Observers say the Ukrainians appear to be trying to create new facts on the ground … since mid-December Ukraine’s armed forces have edged farther into parts of the gray zone in or near the war-worn cities of Avdiivka, Debaltseve, Dokuchaievsk, Horlivka, and Mariupol, shrinking the space between them and the separatist fighters.

Especially following the election of Donald Trump, Ukraine is anxious that it is losing Western support. Some commentators have therefore concluded that Ukraine is trying to provoke to a violent response from Russia and the rebels, in order to confirm its victim status in the eyes of the West and to put pressure on the West not to improve relations with Russia. This may be the case, but I’m not totally convinced, as it implies a capacity for strategic thinking which I doubt Kiev actually has. The fact that the current fighting began while Ukrainian president Petro Poroshenko was meeting German chancellor Angela Merkel, and that Poroshenko felt obliged to cut short his visit to Germany, suggests that he was rather taken by surprise by the scale of the fighting. That in turn suggests to me that Ukraine’s ‘creeping offensive’ is more tactical than strategic in nature. It is a case of the Ukrainian army opportunistically seizing territory whenever it thinks it can get away with it, but on this occasion discovering that the rebels were willing to fight back.

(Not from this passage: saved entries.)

(* ===== verification/DaemonTheorems.v ===== *)
(** * savr-daemon: theorems about backups and restores *)

From S2P Require Import Prelude CoreTypes ServerError Auth Blobs Hub ServerDb ServerGc ServerApi DbWf Instances ServerSystem Demo Snapshot SnapshotSpec Archive ArchiveSpec IpcFrame CoreInstances LocalState Client ClientSpec Backup Restore DaemonInstances ChainSpec RestoreSpec TreeSpec BackupSpec DiskSpec RestoreRun OutboxSpec DaemonDemo.

Section Theorems.
Context {St : Type} `{SV : Server St} `{!ServerLaws St} `{HI : HashIter} `{!HashIterLaws}.
Context `{B3 : Blake3} `{U : UuidText} `{!UuidTextLaws} `{G : Glob} `{T : Tar} `{!TarLaws} `{MJ : MetaJson} `{!MetaJsonLaws}
        `{JO : Json OutboxPayload} `{TD : TextForm DateTime}.

(** C6. Every version a backup creates is sent with an archive that fits it: all
    the files it lists for a full one, and for a differential the change from
    the content of the very version its parent names, on any server.  So long
    as the diff base is that of its head, the files lie below the save
    directory, and they stand still while they are packed. *)
Theorem backup_archives_fit env client dev full_every job (d : Daemon St) o d' known v :
  run_backup env client dev full_every job d = (Ok o, d') →
  (o = Uploaded v ∨ ∃ hd, o = Conflicted hd v) →
  b_pack_root env = b_root env → save_dir (b_root env) (anchor job) (patterns job) →
  base_ok known (job_game_id job) (d_local d) →
  plain_files (v_files v) ∧
  ∃ archive, v_blob_hash v = hash_of archive ∧ packed (v_parent v ≫= λ p, known !! p) v archive.
Proof.
  intros Hr Ho Hroot Hsd Hbase. apply run_backup_ok in Hr.
  destruct Ho as [->|[hd ->]]; destruct Hr as (create & new & archive & Hpk & Hm & _);
    destruct (packs_fit _ _ _ _ _ _ _ _ v known Hpk Hm Hroot Hsd Hbase) as (? & ? & ?); eauto.
Qed.

(** C8. Backups keep the diff base sound: for every game, whatever a run does
    and however it ends, stored files that are not marked unconfirmed remain
    those of the version the local head names, given that the server mints
    fresh ids; and a run that fails leaves the database alone. *)
Theorem backup_keeps_the_diff_base env client dev full_every job (d : Daemon St) known g :
  base_ok known g (d_local d) →
  match run_backup env client dev full_every job d with
  | (Ok o, d') => new_version o known → base_ok (told o known) g (d_local d')
  | (Err _, d') => d_local d' = d_local d
  end.
Proof.
  intros Hbase. destruct (run_backup env client dev full_every job d) as [[o|e] d'] eqn:Er;
    apply run_backup_ok in Er; [|done].
  destruct o; try (destruct Er as (create & new & archive & Hpk & Hdel); intros Hnew;
    eapply delivered_base; [exact Hdel|apply Hpk|done..]).
  intros _. by rewrite Er.
Qed.


(** C37. A restore is refused while the game runs and when the game has no known
    save paths, with nothing changed at all, and aborted with disk and scratch
    as they were when the pre-restore backup fails. *)
Theorem restore_refuses_safely env now dev req (s : Restorer St) :
  (∃ m, run_restore env now dev req true s = (Err (Bail m), s)) ∧
  (rq_patterns req = [] → rq_registry_keys req = [] →
   ∃ m, run_restore env now dev req false s = (Err (Bail m), s)) ∧
  (∀ e d, run_backup (on_this_disk env (r_disk s)) true dev (Z.to_N u32_max) (pre_backup req) (r_daemon s) = (Err e, d) →
   ∃ m s', run_restore env now dev req false s = (Err (Bail m), s') ∧ r_disk s' = r_disk s ∧ r_scratch s' = r_scratch s).
Proof. apply run_restore_refuses. Qed.

(** The outbox loses nothing.  A drain always completes, and each queued
    upload is afterwards still queued unchanged, or was due and is put off by
    between one second and five minutes with one more attempt counted, or was
    due and has been answered by the server or cannot be parsed. *)
Theorem outbox_keeps_unanswered_uploads now done_at (d : Daemon St) :
  NoDup (map ob_version_id (outbox (d_local d))) →
  (∀ a, (0 <= a)%Z → (1 <= backoff_delay a <= 300)%Z ∧ backoff_delay a = (if decide (a < 9)%Z then 2 ^ a else 300)%Z) ∧
  ∃ d', retry_outbox now done_at d = (Ok tt, d') ∧
    ∀ r, r ∈ outbox (d_local d) →
      r ∈ outbox (d_local d') ∨
      (due now r = true ∧ (put_off now r ∈ outbox (d_local d') ∨
         from_slice (T := OutboxPayload) (ob_payload r) = None ∨
         ∃ p, from_slice (ob_payload r) = Some p ∧ answered (St := St) p)).
Proof.
  intros Hnd. split; [intros a Ha; by destruct (backoff_values a Ha)|].
  destruct (retry_outbox_ok now done_at (λ _, True) (λ p _, answered (St := St) p)) with d as (d' & Hd & _ & Hall);
    [|done|done|by exists d'].
  intros r d1 _ _. destruct (retry_item_ok now done_at (item_of r) d1) as (d2 & -> & Hr). eauto.
Qed.
End Theorems.

(** ** A crash while queueing *)

Section Queue.
Context `{B3 : Blake3} `{U : UuidText} `{JO : Json OutboxPayload} `{!JsonLaws OutboxPayload}.

(** A crash while queueing loses no upload, but can leave the base unmarked.
    [queue_backup] makes three writes.  Stopped after any number of them, the
    stored snapshot has changed only if the upload is in the outbox, whole; and
    stopped after two, it has changed without the game being marked
    unconfirmed, so with a head and few diffs the next backup is a differential
    against content no version of the server holds. *)
Theorem queue_backup_crash_points env g create h files taken parent (st : LocalState) k :
  let st' := run_steps (take k (queue_steps env g create h files taken parent)) st in
  (get_snapshot g st' = get_snapshot g st ∨
   ∃ r, r ∈ outbox st' ∧
     from_slice (ob_payload r) = Some {| op_game_id := g; blob_hex := to_hex h; op_create_version := create |}) ∧
  (k = 2 → get_snapshot g st' = Some {| ss_files := files; ss_taken_at := taken; local_head := parent |} ∧
     is_unconfirmed g st' = is_unconfirmed g st ∧
     ∀ prior full_every, is_Some parent → (prior < full_every)%N → is_unconfirmed g st = false →
       choose_kind parent prior full_every (is_unconfirmed g st') = Differential).
Proof.
  cbv zeta. split.
  - assert (Hq : ∃ r, r ∈ outbox (enqueue env g create h st) ∧
      from_slice (ob_payload r) = Some {| op_game_id := g; blob_hex := to_hex h; op_create_version := create |}).
    { eexists. split; [simpl; apply elem_of_app; right; apply list_elem_of_here|]. simpl. apply from_slice_to_vec. }
    destruct k as [|[|[|k]]]; [by left|by left|by right|right].
    rewrite take_ge by (simpl; lia). exact Hq.
  - intros ->. split_and!; [|done|].
    + apply lookup_insert_eq.
    + intros prior full_every [p ->] Hlt Hu. unfold choose_kind.
      change (is_unconfirmed g _) with (is_unconfirmed g st). rewrite Hu.
      rewrite (proj2 (N.leb_gt _ _)) by lia. done.
Qed.
End Queue.

(** ** Chains on this server *)

Section Chains.
Context `{B3 : Blake3} `{!Blake3Laws} `{A2 : Argon2} `{J : Jwt} `{U : UuidText}.

(** C17. On any history a reachable server lists, [build_chain] returns: the
    chain from a full version to the target, each differential after its
    parent, when there is one, and an error when there is none.  Its loop takes
    at most two steps more than there are versions. *)
Theorem restore_chain_found_or_refused app account game vs target :
  reachable app → list_versions account game (app_db app) = Ok vs →
  ∃ r, build_chain (2 + length vs) vs target = Some r ∧
    match r with
    | Ok l => ∃ v, v_id v = target ∧ chain_to vs v l
    | Err e => ∀ v l, v_id v = target → ¬ chain_to vs v l
    end.
Proof.
  intros Hreach Hl. pose proof (reachable_ok _ Hreach) as [Hwf _ _].
  destruct (build_chain_found vs (list_versions_history _ _ _ _ Hwf Hl) target (2 + length vs)) as (r & Hr & Hs); [done|].
  exists r. split; [done|]. destruct r; [done|]. by apply Hs.
Qed.
End Chains.

(** ** Witnesses *)

Lemma backup_archives_fit_witness :
  ∃ archive, v_kind v11 = Differential ∧ v_blob_hash v11 = hash_of archive ∧
    packed (v_parent v11 ≫= λ p, known10 !! p) v11 archive.
Proof.
  assert (Ho : fst (backup [("a", 2%N); ("b", 1%N)] 6 51 (served 3 11 6) saved1) = Ok (Uploaded v11)) by (vm_compute; reflexivity).
  destruct (backup_archives_fit (benv (disk [("a", 2%N); ("b", 1%N)]) 6 51) true the_device 10 job
    (link (served 3 11 6) saved1) (Uploaded v11) saved2 known10 v11) as (_ & archive & Hh & Hp).
  - transitivity (fst (backup [("a", 2%N); ("b", 1%N)] 6 51 (served 3 11 6) saved1), saved2); [apply surjective_pairing|].
    by rewrite Ho.
  - by left.
  - exact eq_refl.
  - apply disk_save_dir; by vm_compute.
  - rewrite link_local. exact saved1_base.
  - exists archive. split; [by vm_compute|]. split; [exact Hh|exact Hp].
Defined.

Lemma backup_keeps_the_diff_base_witness :
  base_ok (<[11%N := v11]> known10) the_game (d_local saved2).
Proof.
  assert (Hb0 : base_ok known10 the_game (d_local (link (served 3 11 6) saved1))) by (rewrite link_local; exact saved1_base).
  pose proof (backup_keeps_the_diff_base (benv (disk [("a", 2%N); ("b", 1%N)]) 6 51) true the_device 10 job
    (link (served 3 11 6) saved1) known10 the_game Hb0) as Hb.
  assert (Ho : fst (backup [("a", 2%N); ("b", 1%N)] 6 51 (served 3 11 6) saved1) = Ok (Uploaded v11)) by (vm_compute; reflexivity).
  assert (Hs : snd (backup [("a", 2%N); ("b", 1%N)] 6 51 (served 3 11 6) saved1) = saved2) by exact eq_refl.
  unfold backup in Ho, Hs. destruct (run_backup _ _ _ _ _ _) as [r d']. cbn [fst snd] in Ho, Hs. subst r d'.
  assert (Hid : v_id v11 = 11%N) by by vm_compute. rewrite <- Hid. apply Hb.
  unfold new_version. rewrite Hid. reflexivity.
Defined.

(** Restoring version 11 over a changed file. *)
Definition changed_disk : Restorer World := restorer (link (served 6 15 10) saved2) [("a", 5%N)].
Definition renv : BackupEnv := benv OtherN 10 54.

Definition listing := client_list_versions the_game (d_net (after_backup renv the_device (restore_req 11) changed_disk)).
Definition listed11 : list Version := got [] (fst listing).
Definition applying : Restorer World := after_listing renv the_device (restore_req 11) changed_disk (snd listing).

(** The archive of a version of the demo, as its run packed it. *)
Lemma demo_packed prev v chg dels l t b :
  payload_of prev v = Some (chg, dels) →
  pack (read_file (disk l)) {| am_game_id := the_game; am_device_id := the_device; am_parent := v_parent v;
    am_kind := v_kind v; am_files := v_files v; am_deletions := dels; am_created_at := secs t |}
    (build_payload chg save_anchor) None = Ok b →
  forallb (λ f, match read_file (disk l) (path_join save_anchor (rel_path f)) with
                | Some c => bool_decide (hash_of c = hash f) | None => true end) chg = true →
  packed prev v b.
Proof.
  intros Hp Hb Hr. eexists _, _, save_anchor, None, chg, dels. split; [done|]. split; [|split; [exact Hb|]]; [done|].
  intros f c Hf Hc. rewrite forallb_forall in Hr. apply list_elem_of_In in Hf. specialize (Hr f Hf).
  rewrite Hc in Hr. by apply bool_decide_eq_true in Hr.
Qed.

Lemma applying_ok : chain_ok applying None [v10; v11].
Proof.
  assert (Hno : ∀ (s : Restorer World) id k (P : Prop),
    staged_dir (uuid_to_string id) s = ∅ → is_Some (staged_dir (uuid_to_string id) s !! k) → P).
  { intros s id k P -> Hs. rewrite lookup_empty in Hs. by destruct Hs. }
  split; [|split; [|done]].
  - split; [apply plain_filesb_ok; by vm_compute|]. split.
    + intros b n' [-> _]%(got_ok []) _.
      apply (demo_packed None v10 (v_files v10) [] [("a", 1%N)] 5); by vm_compute.
    + intros k chg dels _. apply Hno. by vm_compute.
  - split; [apply plain_filesb_ok; by vm_compute|]. split.
    + intros b n' [-> _]%(got_ok []) _.
      apply (demo_packed (Some v10) v11 (changed (diff (snapshot_of v10) (snapshot_of v11))) []
               [("a", 2%N); ("b", 1%N)] 6); by vm_compute.
    + intros k chg dels _. apply Hno. by vm_compute.
Qed.

Lemma demo_names : save_names ["a"; "b"].
Proof.
  intros k Hk. exists [k]. rewrite !elem_of_cons in Hk.
  destruct Hk as [->|[->|Hk]]; [| |by apply elem_of_nil in Hk];
    (split; [done|]; split; [done|]; split; [by repeat constructor|]; intros [|y [|z d]] x; try done;
     intros [= E]; destruct x as [|c [|c' x]]; by vm_compute in E).
Qed.

Lemma demo_chain : history_ok listed11 → chain_to listed11 v11 [v10; v11].
Proof.
  intros Hvs.
  assert (H10 : v10 ∈ listed11) by (apply (found (λ v, bool_decide (v_id v = 10%N))); by vm_compute).
  assert (H11 : v11 ∈ listed11) by (apply (found (λ v, bool_decide (v_id v = 11%N))); by vm_compute).
  apply (chain_diff listed11 v11 v10 [v10]); [exact H11|by vm_compute|exact H10|by vm_compute|].
  apply chain_full; [exact H10|by vm_compute].
Qed.

Lemma demo_history : given_history renv the_device (restore_req 11) changed_disk.
Proof.
  intros vs n [-> ->]%(got_ok []). fold listing. fold listed11. fold applying.
  assert (Hvs : history_ok listed11) by (apply history_okb_ok; by vm_compute).
  split; [exact Hvs|]. intros v l Hid Hl. pose proof (demo_chain Hvs) as H11.
  assert (Hv : v = v11).
  { apply (NoDup_key_inj v_id listed11); [apply Hvs|exact (chain_to_in _ _ _ Hl)|exact (chain_to_in _ _ _ H11)|].
    rewrite Hid. by vm_compute. }
  subst v. rewrite (chain_to_det listed11 Hvs v11 l Hl _ H11). split; [|exact applying_ok].
  assert (Hrel : map rel_path (v_files v11) = ["a"; "b"]) by by vm_compute. rewrite Hrel. exact demo_names.
Qed.


Lemma queue_backup_crash_points_witness :
  let create := upload (Some 10%N) in
  let st' := run_steps (take 2 (queue_steps (benv OtherN 6 51) the_game create save_hash [] 0 (Some 10%N))) LocalState_open in
  get_snapshot the_game st' = Some {| ss_files := []; ss_taken_at := 0; local_head := Some 10%N |} ∧
  choose_kind (Some 10%N) 0 10 (is_unconfirmed the_game st') = Differential.
Proof.
  destruct (queue_backup_crash_points (benv OtherN 6 51) the_game (upload (Some 10%N)) save_hash [] 0 (Some 10%N)
    LocalState_open 2) as [_ Hc].
  destruct (Hc eq_refl) as (Hs & _ & Hk). split; [exact Hs|]. apply Hk; [by eexists|lia|by vm_compute].
Defined.

Lemma restore_refuses_safely_witness :
  ∃ m, run_restore renv 10 the_device
         {| rq_game_id := the_game; rq_version_id := 11; rq_anchor := save_anchor; rq_patterns := []; rq_registry_keys := [] |}
         false changed_disk = (Err (Bail m), changed_disk).
Proof. apply restore_refuses_safely; reflexivity. Defined.

Lemma outbox_keeps_unanswered_uploads_witness :
  ∃ d', retry_outbox (secs 8) (secs 8) (link [Down] queued) = (Ok tt, d') ∧
    map ob_attempts (outbox (d_local d')) = [1%Z].
Proof.
  destruct (outbox_keeps_unanswered_uploads (secs 8) (secs 8) (link [Down] queued)) as (_ & d' & Hd & _).
  - apply (bool_decide_unpack _). by vm_compute.
  - exists d'. split; [exact Hd|]. transitivity (map ob_attempts (outbox (d_local (snd (retry_outbox (secs 8) (secs 8) (link [Down] queued)))))).
    + by rewrite Hd.
    + by vm_compute.
Defined.

Lemma restore_chain_found_or_refused_witness :
  ∃ vs r, list_versions the_account the_game (app_db forked) = Ok vs ∧ build_chain (2 + length vs) vs 11 = Some r ∧ is_ok r = true.
Proof.
  destruct (list_versions the_account the_game (app_db forked)) as [vs|] eqn:E; [|vm_compute in E; discriminate E].
  destruct (restore_chain_found_or_refused forked the_account the_game vs 11 forked_reachable E) as (r & Hr & _).
  exists vs, r. split; [reflexivity|]. split; [exact Hr|]. vm_compute in E. injection E as <-.
  vm_compute in Hr. by injection Hr as <-.
Defined.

Those in the West who are naturally inclined to support Kiev come what may, will no doubt take recent events as an excuse to urge their countries to increase their backing of Ukraine. The Globe and Mail newspaper, for instance, today ran an editorial drawing attention to the fighting in Ukraine and calling for Canada to renew its military training mission in that country ‘perhaps with some adjustment upwards’.

Given that RFE/RL says that one of the causes of the recent fighting is that ‘Ukraine’s army appears to feel emboldened’, emboldening it still further in the manner proposed by the Globe and Mail seems to be a recipe for even more violence.

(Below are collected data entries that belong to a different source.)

(* ===== verification/EngineInstances.v ===== *)
(** * Concrete instances of the engine's third-party interfaces

    The wire types of the IPC are countable, so each has a JSON with its laws;
    a platform without links whose files are all executable. *)

From stdpp Require Import countable.
From S2P Require Import Prelude CoreTypes ServerApi Instances Snapshot Archive IpcFrame CoreInstances LocalState Client DaemonInstances ExeIndex Watcher Engine ManifestSync Manifest Scan.

Local Ltac count f g := refine (inj_countable' f g _); by intros [].

#[export] Instance Os_countable : Countable Os.
Proof. count (λ o, match o with Windows => 0 | Linux => 1 | Macos => 2 end)
             (λ n : nat, match n with 0 => Windows | 1 => Linux | _ => Macos end). Defined.
#[export] Instance SaveTag_countable : Countable SaveTag.
Proof. count (λ o, bool_decide (o = SaveT)) (λ b, if b : bool then SaveT else ConfigT). Defined.
#[export] Instance GameSource_countable : Countable GameSource.
Proof. count (λ o, match o with ManifestSrc => 0 | SteamSrc => 1 | CustomSrc => 2 end)
             (λ n : nat, match n with 0 => ManifestSrc | 1 => SteamSrc | _ => CustomSrc end). Defined.
#[export] Instance ConflictPolicy_countable : Countable ConflictPolicy.
Proof. count (λ o, match o with Manual => 0 | LatestWins => 1 | TheirsWins => 2 | MineWins => 3 end)
             (λ n : nat, match n with 0 => Manual | 1 => LatestWins | 2 => TheirsWins | _ => MineWins end). Defined.
#[export] Instance AutoPullPolicy_countable : Countable AutoPullPolicy.
Proof. count (λ o, bool_decide (o = Ask)) (λ b, if b : bool then Ask else Auto). Defined.
#[export] Instance RootKind_eq_dec : EqDecision RootKind. Proof. solve_decision. Defined.
#[export] Instance RootKind_countable : Countable RootKind.
Proof. count (λ o, match o with SteamRoot => 0 | Drive => 1 | Emulator => 2 | Launcher => 3 end)
             (λ n : nat, match n with 0 => SteamRoot | 1 => Drive | 2 => Emulator | _ => Launcher end). Defined.
#[export] Instance ResolveChoice_eq_dec : EqDecision ResolveChoice. Proof. solve_decision. Defined.
#[export] Instance ResolveChoice_countable : Countable ResolveChoice.
Proof. count (λ o, match o with KeepMine => 0 | KeepTheirs => 1 | KeepBoth => 2 end)
             (λ n : nat, match n with 0 => KeepMine | 1 => KeepTheirs | _ => KeepBoth end). Defined.

#[export] Instance SaveTarget_eq_dec : EqDecision SaveTarget. Proof. solve_decision. Defined.
#[export] Instance SaveTarget_countable : Countable SaveTarget.
Proof. count (λ t, (st_glob t, st_tags t, st_os_hint t, st_registry t))
             (λ '(a, b, c, d), {| st_glob := a; st_tags := b; st_os_hint := c; st_registry := d |}). Defined.
#[export] Instance Game_eq_dec : EqDecision Game. Proof. solve_decision. Defined.
#[export] Instance Game_countable : Countable Game.
Proof. count (λ g, (g_id g, g_title g, g_source g, g_steam_appid g, g_save_targets g, (g_running g, g_last_played g, g_last_session_secs g, g_total_secs g)))
             (λ '(a, b, c, d, e, (f, h, i, j)), {| g_id := a; g_title := b; g_source := c; g_steam_appid := d; g_save_targets := e;
                g_running := f; g_last_played := h; g_last_session_secs := i; g_total_secs := j |}). Defined.
#[export] Instance Version_countable : Countable Version.
Proof. count (λ v, (v_id v, v_game_id v, v_device_id v, v_parent v, v_kind v, (v_files v, v_blob_hash v, v_bytes v, v_seq v, v_created_at v)))
             (λ '(a, b, c, d, e, (f, g, h, i, j)), {| v_id := a; v_game_id := b; v_device_id := c; v_parent := d; v_kind := e;
                v_files := f; v_blob_hash := g; v_bytes := h; v_seq := i; v_created_at := j |}). Defined.
#[export] Instance PathOverride_eq_dec : EqDecision PathOverride. Proof. solve_decision. Defined.
#[export] Instance PathOverride_countable : Countable PathOverride.
Proof. count (λ o, (po_game_id o, po_globs o)) (λ '(a, b), {| po_game_id := a; po_globs := b |}). Defined.
#[export] Instance Retention_eq_dec : EqDecision Retention. Proof. solve_decision. Defined.
#[export] Instance Retention_countable : Countable Retention.
Proof. count (λ r, (full r, diff_per_full r)) (λ '(a, b), {| full := a; diff_per_full := b |}). Defined.
#[export] Instance SyncedConfig_eq_dec : EqDecision SyncedConfig. Proof. solve_decision. Defined.
#[export] Instance SyncedConfig_countable : Countable SyncedConfig.
Proof. count (λ c, (tag c, CoreTypes.custom_games c, overrides c, conflict_policy c, autopull_policy c, retention c))
             (λ '(a, b, c, d, e, f), {| tag := a; CoreTypes.custom_games := b; overrides := c; conflict_policy := d;
                autopull_policy := e; retention := f |}). Defined.
#[export] Instance Root_eq_dec : EqDecision Root. Proof. solve_decision. Defined.
#[export] Instance Root_countable : Countable Root.
Proof. count (λ r, (root_id r, root_kind r, root_path r)) (λ '(a, b, c), {| root_id := a; root_kind := b; root_path := c |}). Defined.
#[export] Instance RootSpec_eq_dec : EqDecision RootSpec. Proof. solve_decision. Defined.
#[export] Instance RootSpec_countable : Countable RootSpec.
Proof. count (λ r, (sp_kind r, sp_path r)) (λ '(a, b), {| sp_kind := a; sp_path := b |}). Defined.
#[export] Instance CustomGameSpec_eq_dec : EqDecision CustomGameSpec. Proof. solve_decision. Defined.
#[export] Instance CustomGameSpec_countable : Countable CustomGameSpec.
Proof. count (λ c, (cs_title c, cs_install_path c, cs_save_root c, cs_include c, cs_exclude c))
             (λ '(a, b, c, d, e), {| cs_title := a; cs_install_path := b; cs_save_root := c; cs_include := d; cs_exclude := e |}). Defined.
#[export] Instance DaemonStatus_eq_dec : EqDecision DaemonStatus. Proof. solve_decision. Defined.
#[export] Instance DaemonStatus_countable : Countable DaemonStatus.
Proof. count (λ s, (version s, uptime_s s, rss_bytes s, watched_games s, (st_server_connected s, st_last_backup_at s, pending_outbox s, autostart_enabled s)))
             (λ '(a, b, c, d, (e, f, g, h)), {| version := a; uptime_s := b; rss_bytes := c; watched_games := d;
                st_server_connected := e; st_last_backup_at := f; pending_outbox := g; autostart_enabled := h |}). Defined.

(** The constructor's number, and the fields of each in one type. *)
#[export] Instance DetectionEvent_countable : Countable DetectionEvent.
Proof.
  count (λ e, match e with
    | GameStarted g p t => (0, g, p, t) | GameStopped g t => (1, g, 0%Z, t) | ManualBackupRequested g => (2, g, 0%Z, 0%Z)
    | SaveDirChanged g => (3, g, 0%Z, 0%Z) | BackupCompleted g => (4, g, 0%Z, 0%Z) | BackupConflict g => (5, g, 0%Z, 0%Z)
    | SaveAvailable g => (6, g, 0%Z, 0%Z) | CatalogUpdated => (7, 0%N, 0%Z, 0%Z) end)
    (λ '(n, g, p, t), match n : nat with
    | 0 => GameStarted g p t | 1 => GameStopped g t | 2 => ManualBackupRequested g | 3 => SaveDirChanged g
    | 4 => BackupCompleted g | 5 => BackupConflict g | 6 => SaveAvailable g | _ => CatalogUpdated end).
Defined.

#[export] Instance GuiRequest_eq_dec : EqDecision GuiRequest. Proof. solve_decision. Defined.
#[export] Instance GuiRequest_countable : Countable GuiRequest.
Proof.
  refine (inj_countable' (λ r, match r with
    | ListGames => inl (inl 0) | ListRoots => inl (inl 1) | GetStatus => inl (inl 2) | GuiGetConfig => inl (inl 3)
    | Shutdown => inl (inl 4)
    | RemoveRoot i => inl (inr (0, i, 0%N)) | BackupNow g => inl (inr (1, g, 0%N)) | GuiListVersions g => inl (inr (2, g, 0%N))
    | GuiRestore g v => inl (inr (3, g, v)) | EnterLearnMode g => inl (inr (4, g, 0%N))
    | AddRoot s => inr (inl (inl (inl s)))
    | GuiResolveConflict g c => inr (inl (inl (inr (g, c))))
    | UpdateConfig c => inr (inl (inr (inl c)))
    | PairDevice u c d => inr (inl (inr (inr (u, c, d))))
    | SetAutostart b => inr (inr (inl (inl b)))
    | AddCustomGame s => inr (inr (inl (inr s)))
    | RemoveCustomGame t => inr (inr (inr (inl t)))
    | GetLogs n => inr (inr (inr (inr n))) end)
    (λ x, match x with
    | inl (inl n) => match n : nat with 0 => ListGames | 1 => ListRoots | 2 => GetStatus | 3 => GuiGetConfig | _ => Shutdown end
    | inl (inr (n, g, v)) => match n : nat with 0 => RemoveRoot g | 1 => BackupNow g | 2 => GuiListVersions g
                             | 3 => GuiRestore g v | _ => EnterLearnMode g end
    | inr (inl (inl (inl s))) => AddRoot s
    | inr (inl (inl (inr (g, c)))) => GuiResolveConflict g c
    | inr (inl (inr (inl c))) => UpdateConfig c
    | inr (inl (inr (inr (u, c, d)))) => PairDevice u c d
    | inr (inr (inl (inl b))) => SetAutostart b
    | inr (inr (inl (inr s))) => AddCustomGame s
    | inr (inr (inr (inl t))) => RemoveCustomGame t
    | inr (inr (inr (inr n))) => GetLogs n end) _).
  by intros [].
Defined.

#[export] Instance DaemonMsg_eq_dec : EqDecision DaemonMsg. Proof. solve_decision. Defined.
#[export] Instance DaemonMsg_countable : Countable DaemonMsg.
Proof.
  refine (inj_countable' (λ r, match r with
    | Games l => inl (inl (inl l)) | Versions l => inl (inl (inr l))
    | RootsMsg l => inl (inr (inl l)) | Logs l => inl (inr (inr l))
    | Status s => inr (inl (inl (inl s))) | ConfigMsg c => inr (inl (inl (inr c)))
    | Event e => inr (inl (inr (inl e))) | ConflictRaised g t => inr (inl (inr (inr (g, t))))
    | Paired d => inr (inr (inl d)) | OkMsg => inr (inr (inr (inl tt))) | ErrorMsg m => inr (inr (inr (inr m))) end)
    (λ x, match x with
    | inl (inl (inl l)) => Games l | inl (inl (inr l)) => Versions l
    | inl (inr (inl l)) => RootsMsg l | inl (inr (inr l)) => Logs l
    | inr (inl (inl (inl s))) => Status s | inr (inl (inl (inr c))) => ConfigMsg c
    | inr (inl (inr (inl e))) => Event e | inr (inl (inr (inr (g, t)))) => ConflictRaised g t
    | inr (inr (inl d)) => Paired d | inr (inr (inr (inl _))) => OkMsg | inr (inr (inr (inr m))) => ErrorMsg m end) _).
  by intros [].
Defined.

#[export] Instance toy_Platform : Platform :=
  {| fold_case p := p; is_executable _ := true; follow_link _ := None |}.
#[export] Instance toy_ErrorText : ErrorText :=
  {| error_text e := match e with Bail m => m | _ => "error" end |}.

(** A manifest text names one game without save paths, and a bad one holds a
    question mark. *)
#[export] Instance toy_Yaml : Yaml := {|
  manifest_parse t := if contains "?" t then None
    else Some {[ t := {| me_files := ∅; me_install_dir := []; me_registry := ∅; me_steam := None |} ]} |}.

In any case, Canada is rather exceptional in its pro-Ukrainian stance. Elsewhere, it isn’t obvious that Kiev’s creeping offensive will serve its strategic aims. When even RFE/RL notices that the Ukrainian army is responsible for major violations of the ceasefire, one may be certain that others have noticed too. According to RT:

A report in the German newspaper Süddeutsche Zeitung said Berlin is increasingly laying responsibility for such incidents on Kiev. The latest tensions may have been provoked by the Poroshenko administration, which is concerned with a possible lifting of anti-Russian sanctions by US President Donald Trump, some figures in the German government believe, according to the newspaper.

Rather than consolidate international support for its struggle, Ukraine’s military offensives may, therefore, have the opposite effect. This highlights the poverty, or perhaps total lack, of strategic thinking in Kiev, which seems to have no coherent plan for regaining control of its lost territories. The creeping offensive sabotages any effort to find a political solution to Ukraine’s problems, but it doesn’t substitute a military solution. The rate of advance is so slow that the Ukrainian Army can never hope to retake the whole of Donbass this way. ‘Bite and hold’ may recapture small bits of territory, but it cannot end the war.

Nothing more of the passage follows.